BEGIN INFORMATION
(* ===== verification/InputBatch.v ===== *)
(** The persistent batch of the worker ([src/vllm/v1/worker/gpu_input_batch.py]):
    parallel arrays indexed by the position of a request, dicts by position,
    dicts and sets by request id.  Requests come and go; removal leaves holes,
    which are filled by new requests or closed by [condense]. *)

From Stdlib Require Import ZArith QArith Lia.
From stdpp Require Import base strings numbers gmap list sorting.
From S2P Require Import Prelude.
From S2P Require Import Sampling.
From S2P Require Import Request.
From S2P Require Import BlockTable.

Open Scope list_scope.
Open Scope Z_scope.

(** ** Data *)

(** A generator is named by its seed.  Multi-modal inputs are left out. *)
Record CachedRequestState := mkCachedRequestState {
  c_req_id : string;
  c_prompt_token_ids : list Z;
  c_sampling_params : SamplingParams;
  c_generator : option Z;
  c_block_ids : list (list nat);
  c_num_computed_tokens : Z;
  c_output_token_ids : list Z;
  c_lora_request : option LoRARequest
}.

Definition c_num_tokens (c : CachedRequestState) : Z := len (c_prompt_token_ids c) + len (c_output_token_ids c).

(** The arrays with one element (or row) per position, taken together: one
    record per position. *)
Record Slot := mkSlot {
  token_ids_cpu : list Z;
  num_tokens : Z;
  num_tokens_no_spec : Z;
  num_prompt_tokens : Z;
  num_computed_tokens_cpu : Z;
  temperature_cpu : Q;
  top_p_cpu : Q;
  top_k_cpu : Z;
  min_p_cpu : Q;
  frequency_penalties_cpu : Q;
  presence_penalties_cpu : Q;
  repetition_penalties_cpu : Q;
  request_lora_mapping : Z
}.

(** The sets and dicts keyed by request id. *)
Record ReqSets := mkReqSets {
  greedy_reqs : gset string;
  random_reqs : gset string;
  top_p_reqs : gset string;
  top_k_reqs : gset string;
  min_p_reqs : gset string;
  frequency_penalties_reqs : gset string;
  presence_penalties_reqs : gset string;
  repetition_penalties_reqs : gset string;
  has_allowed_token_ids : gset string;
  num_logprobs : gmap string Z;
  num_prompt_logprobs : gmap string Z
}.

(** The dicts keyed by position. *)
Record IndexDicts := mkIndexDicts {
  min_tokens_at : gmap nat (Z * gset Z);
  generators : gmap nat Z;
  bad_words_at : gmap nat (list (list Z))
}.

(** [req_output_token_ids] holds the output lists of the requests themselves,
    named by the request. *)
Record InputBatch := mkInputBatch {
  max_num_reqs : nat;
  max_model_len : nat;
  vocab_size : nat;
  _req_ids : list (option string);
  req_output_token_ids : list (option string);
  req_id_to_index : gmap string nat;
  slots : list Slot;
  block_table : MultiGroupBlockTable;
  reqs : ReqSets;
  dicts : IndexDicts;
  lora_id_to_request_ids : gmap Z (gset string);
  lora_id_to_lora_request : gmap Z LoRARequest;
  logit_biases : list (option (list (Z * Q)));
  allowed_token_ids_mask : option (list (list bool))
}.

Definition set_ids (ids outs : list (option string)) (m : gmap string nat) (b : InputBatch) : InputBatch :=
  mkInputBatch (max_num_reqs b) (max_model_len b) (vocab_size b) ids outs m (slots b) (block_table b) (reqs b) (dicts b)
    (lora_id_to_request_ids b) (lora_id_to_lora_request b) (logit_biases b) (allowed_token_ids_mask b).
Definition set_slots (s : list Slot) (b : InputBatch) : InputBatch :=
  mkInputBatch (max_num_reqs b) (max_model_len b) (vocab_size b) (_req_ids b) (req_output_token_ids b) (req_id_to_index b) s
    (block_table b) (reqs b) (dicts b) (lora_id_to_request_ids b) (lora_id_to_lora_request b) (logit_biases b)
    (allowed_token_ids_mask b).
Definition set_table (t : MultiGroupBlockTable) (b : InputBatch) : InputBatch :=
  mkInputBatch (max_num_reqs b) (max_model_len b) (vocab_size b) (_req_ids b) (req_output_token_ids b) (req_id_to_index b)
    (slots b) t (reqs b) (dicts b) (lora_id_to_request_ids b) (lora_id_to_lora_request b) (logit_biases b)
    (allowed_token_ids_mask b).
Definition set_reqs (r : ReqSets) (d : IndexDicts) (b : InputBatch) : InputBatch :=
  mkInputBatch (max_num_reqs b) (max_model_len b) (vocab_size b) (_req_ids b) (req_output_token_ids b) (req_id_to_index b)
    (slots b) (block_table b) r d (lora_id_to_request_ids b) (lora_id_to_lora_request b) (logit_biases b)
    (allowed_token_ids_mask b).
Definition set_loras (ids : gmap Z (gset string)) (rs : gmap Z LoRARequest) (b : InputBatch) : InputBatch :=
  mkInputBatch (max_num_reqs b) (max_model_len b) (vocab_size b) (_req_ids b) (req_output_token_ids b) (req_id_to_index b)
    (slots b) (block_table b) (reqs b) (dicts b) ids rs (logit_biases b) (allowed_token_ids_mask b).
Definition set_biases (l : list (option (list (Z * Q)))) (b : InputBatch) : InputBatch :=
  mkInputBatch (max_num_reqs b) (max_model_len b) (vocab_size b) (_req_ids b) (req_output_token_ids b) (req_id_to_index b)
    (slots b) (block_table b) (reqs b) (dicts b) (lora_id_to_request_ids b) (lora_id_to_lora_request b) l
    (allowed_token_ids_mask b).
Definition set_mask (m : option (list (list bool))) (b : InputBatch) : InputBatch :=
  mkInputBatch (max_num_reqs b) (max_model_len b) (vocab_size b) (_req_ids b) (req_output_token_ids b) (req_id_to_index b)
    (slots b) (block_table b) (reqs b) (dicts b) (lora_id_to_request_ids b) (lora_id_to_lora_request b) (logit_biases b) m.

(** [__init__].  The sampling arrays are uninitialised memory; zeros here. *)
Definition empty_slot (max_model_len : nat) : Slot := mkSlot (replicate max_model_len 0) 0 0 0 0 0 0 0 0 0 0 0 0.
Definition init_batch (max_num_reqs max_model_len vocab_size : nat) (block_sizes : list Z) : InputBatch :=
  mkInputBatch max_num_reqs max_model_len vocab_size [] [] ∅ (replicate max_num_reqs (empty_slot max_model_len))
    (init_multi max_num_reqs (Z.of_nat max_model_len) block_sizes)
    (mkReqSets ∅ ∅ ∅ ∅ ∅ ∅ ∅ ∅ ∅ ∅ ∅) (mkIndexDicts ∅ ∅ ∅) ∅ ∅ (replicate max_num_reqs None) None.

Abbreviation MI := (M InputBatch).

Definition num_reqs (b : InputBatch) : nat := size (req_id_to_index b).

(** ** Adding a request *)

(** Assignments to the arrays at one position. *)
Definition upd_slot (i : nat) (f : Slot -> result Slot) : MI unit :=
  b ← get_state;
  s ← lift_result (py_get (slots b) i);
  s' ← lift_result (f s);
  modify (set_slots (<[i := s']> (slots b))).
Lemma sample_index output : (length output <= 5)%nat -> InputBatch.req_id_to_index (sample_batch output) = {["a" := 0%nat]}.
Proof. intros Hl. by rewrite (ad_index _ _ _ _ (sample_batch_added output Hl)). Qed.

Lemma commit_spec_witness : (length (@nil Z) <= 5)%nat /\
  let ru := mkRunner {["a" := sample_state []]} (sample_batch []) in
  wp (commit step_new [(5, "a")]) (fun tokens ru' => runner_ok ru' /\
    (forall id i, InputBatch.req_id_to_index (input_batch ru') !! id = Some i -> tokens !! i = Some (sampled_of [(5, "a")] id)) /\
    (forall id, view (input_batch ru') id = row_commit (sampled_of [(5, "a")] id) <$> view (input_batch ru) id) /\
    (forall id, requests ru' !! id = match view (input_batch ru) id with
       | Some _ => state_commit (sampled_of [(5, "a")] id) <$> requests ru !! id
       | None => requests ru !! id
       end)) ru.
Proof.
  split; [simpl; lia|]. set (ru := mkRunner _ _). apply (commit_spec step_new [(5, "a")] ru).
  - apply sample_batch_ok. simpl. lia.
  - vm_compute. lia.
  - intros id ->%list_elem_of_singleton. simpl. rewrite sample_batch_view by (simpl; lia). by eexists.
  - intros id r. simpl. rewrite sample_batch_view by (simpl; lia). case_decide as E; [|done]. subst. intros [= <-].
    exists (sample_state []), 3. split; [done|]. split; [done|]. right. split; [done|]. split; [done|].
    change (max_model_len (sample_batch [])) with (dims (sample_batch [])).1.1.2. rewrite (ad_dims _ _ _ _ (sample_batch_added [] ltac:(simpl; lia))). done.
Defined.

Lemma resumed_with_output_asserts_witness : (length [5] <= 5)%nat /\
  _get_prompts_and_decodes step_resumed (mkRunner {["a" := sample_state [5]]} (sample_batch [5])) = Err AssertionError.
Proof.
  split; [simpl; lia|]. assert (Hl : (length [5] <= 5)%nat) by (simpl; lia).
  apply (resumed_with_output_asserts step_resumed (mkRunner {["a" := sample_state [5]]} (sample_batch [5])) 0 "a" (sample_row [5]) (sample_state [5]));
    simpl; try done.
  - by apply sample_batch_ok.
  - intros i s [id Hid] Hs. assert (Hi : InputBatch.req_id_to_index (sample_batch [5]) !! id = Some i) by (apply bi_index; [by apply sample_batch_ok|done]).
    pose proof (view_at _ _ _ _ Hi Hs) as Hv. rewrite sample_batch_view in Hv by done. case_decide; [|done]. 
    apply (f_equal (fmap (fun r => is_prompt (r_values r)))) in Hv. by injection Hv.
  - intros x. rewrite sample_batch_view by done. case_decide; [subst; by eexists|by intros []].
  - intros x. rewrite sample_batch_view by done. case_decide; [subst; by eexists|by intros []].
  - intros x s. rewrite sample_batch_view by done. case_decide; [|done]. by intros [= <-].
Defined.
(** ** The causal bias *)

(** Token [t] does not see token [t']. *)
Definition causal_cell (t t' : nat) : bool :=
  match tokens ns !! t, tokens ns !! t' with
  | Some (g, o), Some (g', o') => negb (Z.of_nat g =? Z.of_nat g') || (computed_of i g + o <? computed_of i g' + o')
  | _, _ => true
  end.

Definition group_at : nat -> Z := at_or (fun t => Z.of_nat t.1) (-1) (tokens ns).
Definition position_at : nat -> Z := at_or (fun t => computed_of i t.1 + t.2) (-1) (tokens ns).

Lemma causal_row_seq n g p : causal_row (group_at <$> seq 0 n) (position_at <$> seq 0 n) g p =
  (fun t => negb (g =? group_at t) || (p <? position_at t)) <$> seq 0 n.
Proof. unfold causal_row. by rewrite zip_with_fmap_same. Qed.

Lemma causal_cell_in t t' : (t < length (tokens ns))%nat -> (t' < length (tokens ns))%nat ->
  negb (group_at t =? group_at t') || (position_at t <? position_at t') = causal_cell t t'.
Proof.
  intros [[g o] E]%lookup_lt_is_Some [[g' o'] E']%lookup_lt_is_Some.
  unfold causal_cell, group_at, position_at, at_or. by rewrite E, E'.
Qed.

Lemma causal_cell_out t t' : (length (tokens ns) <= t)%nat \/ (length (tokens ns) <= t')%nat -> causal_cell t t' = true.
Proof.
  unfold causal_cell. intros [H|H]; rewrite (lookup_ge_None_2 _ _ H); [done|]. by destruct (tokens ns !! t) as [[]|].
Qed.

Lemma causal_bias_host_ok target_qlen : sumZ ns <= target_qlen ->
  hpu_tensor2 (create_causal_bias (token_groups (ref_prep block_size i ns)) (token_positions (ref_prep block_size i ns)))
    target_qlen target_qlen true = Ok (mat (Z.to_nat target_qlen) (Z.to_nat target_qlen) causal_cell).
Proof.
  intros Hq. pose proof tokens_length. cbn [ref_prep token_groups token_positions].
  rewrite (fmap_at_or (fun t => Z.of_nat t.1) (-1)), (fmap_at_or (fun t => computed_of i t.1 + t.2) (-1)).
  fold group_at position_at. unfold create_causal_bias. rewrite zip_with_fmap_same.
  rewrite <- (hpu_tensor2_mat causal_cell (length (tokens ns)) (length (tokens ns)) _ _ true); [|lia|lia|apply causal_cell_out].
  f_equal. apply fmap_seq_ext. intros t Ht. rewrite causal_row_seq. apply fmap_seq_ext. intros t' Ht'. by apply causal_cell_in.
Qed.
END INFORMATION
▶ [YOUR TASK]: For this exercise, please copy exactly the lines of the material above from its first line through the line where "Record CachedRequestState := mkCachedRequestState" appears.

▶ [ANSWER SECTION]:
(* ===== verification/InputBatch.v ===== *)
(** The persistent batch of the worker ([src/vllm/v1/worker/gpu_input_batch.py]):
    parallel arrays indexed by the position of a request, dicts by position,
    dicts and sets by request id.  Requests come and go; removal leaves holes,
    which are filled by new requests or closed by [condense]. *)

From Stdlib Require Import ZArith QArith Lia.
From stdpp Require Import base strings numbers gmap list sorting.
From S2P Require Import Prelude.
From S2P Require Import Sampling.
From S2P Require Import Request.
From S2P Require Import BlockTable.

Open Scope list_scope.
Open Scope Z_scope.

(** ** Data *)

(** A generator is named by its seed.  Multi-modal inputs are left out. *)
Record CachedRequestState := mkCachedRequestState {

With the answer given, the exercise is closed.